• Try it: Given the entries that follow, write out exactly the lines starting at the one containing "- module [Py]: the" and ending at the one containing "[Py] and the", both ends included, and only those.
*** Material provided ***
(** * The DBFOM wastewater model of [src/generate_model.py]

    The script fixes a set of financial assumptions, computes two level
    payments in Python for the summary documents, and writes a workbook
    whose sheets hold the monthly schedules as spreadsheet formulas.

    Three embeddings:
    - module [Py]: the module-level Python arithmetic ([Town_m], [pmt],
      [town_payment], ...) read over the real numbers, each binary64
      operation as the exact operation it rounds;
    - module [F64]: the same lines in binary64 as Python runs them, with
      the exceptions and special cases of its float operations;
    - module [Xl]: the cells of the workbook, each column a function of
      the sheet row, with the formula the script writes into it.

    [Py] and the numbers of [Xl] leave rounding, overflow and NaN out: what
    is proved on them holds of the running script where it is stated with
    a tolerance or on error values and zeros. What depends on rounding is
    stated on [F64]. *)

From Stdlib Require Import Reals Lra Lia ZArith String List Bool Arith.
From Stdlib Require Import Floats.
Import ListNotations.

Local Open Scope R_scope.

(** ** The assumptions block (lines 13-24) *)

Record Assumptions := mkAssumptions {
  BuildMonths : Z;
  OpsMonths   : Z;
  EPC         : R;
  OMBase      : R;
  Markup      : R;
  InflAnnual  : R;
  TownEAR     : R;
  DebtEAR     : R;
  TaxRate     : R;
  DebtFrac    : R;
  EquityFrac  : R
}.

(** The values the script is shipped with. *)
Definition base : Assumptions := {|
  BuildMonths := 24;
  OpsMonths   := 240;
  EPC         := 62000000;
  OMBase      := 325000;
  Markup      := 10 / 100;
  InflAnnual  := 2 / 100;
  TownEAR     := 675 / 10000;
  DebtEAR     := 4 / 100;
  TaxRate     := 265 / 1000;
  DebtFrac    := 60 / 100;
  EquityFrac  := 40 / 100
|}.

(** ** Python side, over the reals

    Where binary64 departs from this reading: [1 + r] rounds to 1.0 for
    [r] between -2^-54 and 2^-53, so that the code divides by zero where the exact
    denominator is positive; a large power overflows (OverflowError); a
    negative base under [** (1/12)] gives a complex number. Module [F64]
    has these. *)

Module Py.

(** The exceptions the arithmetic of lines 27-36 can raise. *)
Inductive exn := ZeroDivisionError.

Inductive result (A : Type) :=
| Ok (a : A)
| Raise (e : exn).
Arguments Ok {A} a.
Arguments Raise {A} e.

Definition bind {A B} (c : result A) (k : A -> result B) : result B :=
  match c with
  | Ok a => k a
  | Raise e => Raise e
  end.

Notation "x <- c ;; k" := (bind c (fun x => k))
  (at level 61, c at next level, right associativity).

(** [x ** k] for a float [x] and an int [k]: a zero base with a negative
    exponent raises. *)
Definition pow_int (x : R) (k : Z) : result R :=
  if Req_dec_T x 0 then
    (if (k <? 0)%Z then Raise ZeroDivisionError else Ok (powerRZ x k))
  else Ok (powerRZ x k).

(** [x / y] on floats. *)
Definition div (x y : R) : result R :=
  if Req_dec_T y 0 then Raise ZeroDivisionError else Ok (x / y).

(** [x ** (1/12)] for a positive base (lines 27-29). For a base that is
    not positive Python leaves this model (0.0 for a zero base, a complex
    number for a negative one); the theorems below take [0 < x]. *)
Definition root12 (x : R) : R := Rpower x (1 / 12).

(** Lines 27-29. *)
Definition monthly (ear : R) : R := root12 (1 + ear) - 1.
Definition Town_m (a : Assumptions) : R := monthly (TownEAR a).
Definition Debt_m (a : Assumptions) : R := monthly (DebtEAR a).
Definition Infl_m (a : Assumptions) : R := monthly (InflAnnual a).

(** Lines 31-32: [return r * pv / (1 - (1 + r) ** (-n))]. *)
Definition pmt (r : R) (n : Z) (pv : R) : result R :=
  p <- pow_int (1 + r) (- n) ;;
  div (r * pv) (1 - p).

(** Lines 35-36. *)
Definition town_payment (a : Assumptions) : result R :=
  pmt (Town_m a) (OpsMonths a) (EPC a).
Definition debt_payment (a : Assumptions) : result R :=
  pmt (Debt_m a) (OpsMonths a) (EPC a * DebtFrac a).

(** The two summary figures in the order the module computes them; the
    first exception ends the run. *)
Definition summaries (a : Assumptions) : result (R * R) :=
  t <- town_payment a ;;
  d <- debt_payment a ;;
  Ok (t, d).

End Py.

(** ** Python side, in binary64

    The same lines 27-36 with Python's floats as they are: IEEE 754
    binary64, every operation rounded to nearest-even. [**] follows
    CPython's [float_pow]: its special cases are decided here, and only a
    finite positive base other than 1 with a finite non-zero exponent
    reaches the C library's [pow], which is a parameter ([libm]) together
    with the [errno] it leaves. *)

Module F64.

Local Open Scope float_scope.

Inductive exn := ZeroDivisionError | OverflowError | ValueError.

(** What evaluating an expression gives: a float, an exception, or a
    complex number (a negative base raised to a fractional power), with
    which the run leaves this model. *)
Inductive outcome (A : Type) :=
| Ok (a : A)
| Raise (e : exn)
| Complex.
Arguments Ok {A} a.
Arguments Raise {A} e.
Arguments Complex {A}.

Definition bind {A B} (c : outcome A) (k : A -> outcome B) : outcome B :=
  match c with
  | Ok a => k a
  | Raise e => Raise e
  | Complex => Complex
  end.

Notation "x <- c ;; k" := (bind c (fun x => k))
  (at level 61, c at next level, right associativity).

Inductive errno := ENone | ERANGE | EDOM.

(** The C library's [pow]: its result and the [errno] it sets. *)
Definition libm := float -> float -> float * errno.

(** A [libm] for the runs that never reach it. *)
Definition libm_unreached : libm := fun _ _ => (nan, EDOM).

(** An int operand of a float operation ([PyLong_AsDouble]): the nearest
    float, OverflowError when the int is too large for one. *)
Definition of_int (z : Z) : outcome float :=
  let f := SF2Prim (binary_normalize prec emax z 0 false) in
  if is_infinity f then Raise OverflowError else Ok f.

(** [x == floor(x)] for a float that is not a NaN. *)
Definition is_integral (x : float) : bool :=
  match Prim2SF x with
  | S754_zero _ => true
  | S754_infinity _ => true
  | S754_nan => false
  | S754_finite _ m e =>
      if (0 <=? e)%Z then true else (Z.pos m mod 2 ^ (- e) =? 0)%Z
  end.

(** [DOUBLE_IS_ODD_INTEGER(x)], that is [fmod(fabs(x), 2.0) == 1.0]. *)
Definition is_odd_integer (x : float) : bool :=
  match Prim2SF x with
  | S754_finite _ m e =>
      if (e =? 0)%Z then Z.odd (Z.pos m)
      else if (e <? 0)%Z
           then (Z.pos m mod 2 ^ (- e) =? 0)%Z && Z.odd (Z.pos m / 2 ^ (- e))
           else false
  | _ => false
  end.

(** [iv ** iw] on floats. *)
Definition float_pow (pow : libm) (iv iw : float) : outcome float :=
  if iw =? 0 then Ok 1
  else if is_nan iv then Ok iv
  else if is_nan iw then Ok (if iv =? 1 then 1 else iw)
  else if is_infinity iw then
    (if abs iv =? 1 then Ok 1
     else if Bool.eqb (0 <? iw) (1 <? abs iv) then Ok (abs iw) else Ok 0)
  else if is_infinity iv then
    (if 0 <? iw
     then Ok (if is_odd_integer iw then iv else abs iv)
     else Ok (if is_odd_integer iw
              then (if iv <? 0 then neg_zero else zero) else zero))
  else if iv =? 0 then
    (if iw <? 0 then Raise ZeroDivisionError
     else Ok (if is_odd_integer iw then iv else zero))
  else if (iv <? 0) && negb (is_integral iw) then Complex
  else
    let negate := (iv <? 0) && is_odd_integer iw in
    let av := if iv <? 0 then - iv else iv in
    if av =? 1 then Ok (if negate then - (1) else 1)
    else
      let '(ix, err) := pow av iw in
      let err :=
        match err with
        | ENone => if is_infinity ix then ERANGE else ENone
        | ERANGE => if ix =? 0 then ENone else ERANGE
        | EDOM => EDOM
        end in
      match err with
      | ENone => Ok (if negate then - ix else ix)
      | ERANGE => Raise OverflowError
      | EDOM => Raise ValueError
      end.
***
• Task result:
    - module [Py]: the module-level Python arithmetic ([Town_m], [pmt],
      [town_payment], ...) read over the real numbers, each binary64
      operation as the exact operation it rounds;
    - module [F64]: the same lines in binary64 as Python runs them, with
      the exceptions and special cases of its float operations;
    - module [Xl]: the cells of the workbook, each column a function of
      the sheet row, with the formula the script writes into it.

    [Py] and the numbers of [Xl] leave rounding, overflow and NaN out: what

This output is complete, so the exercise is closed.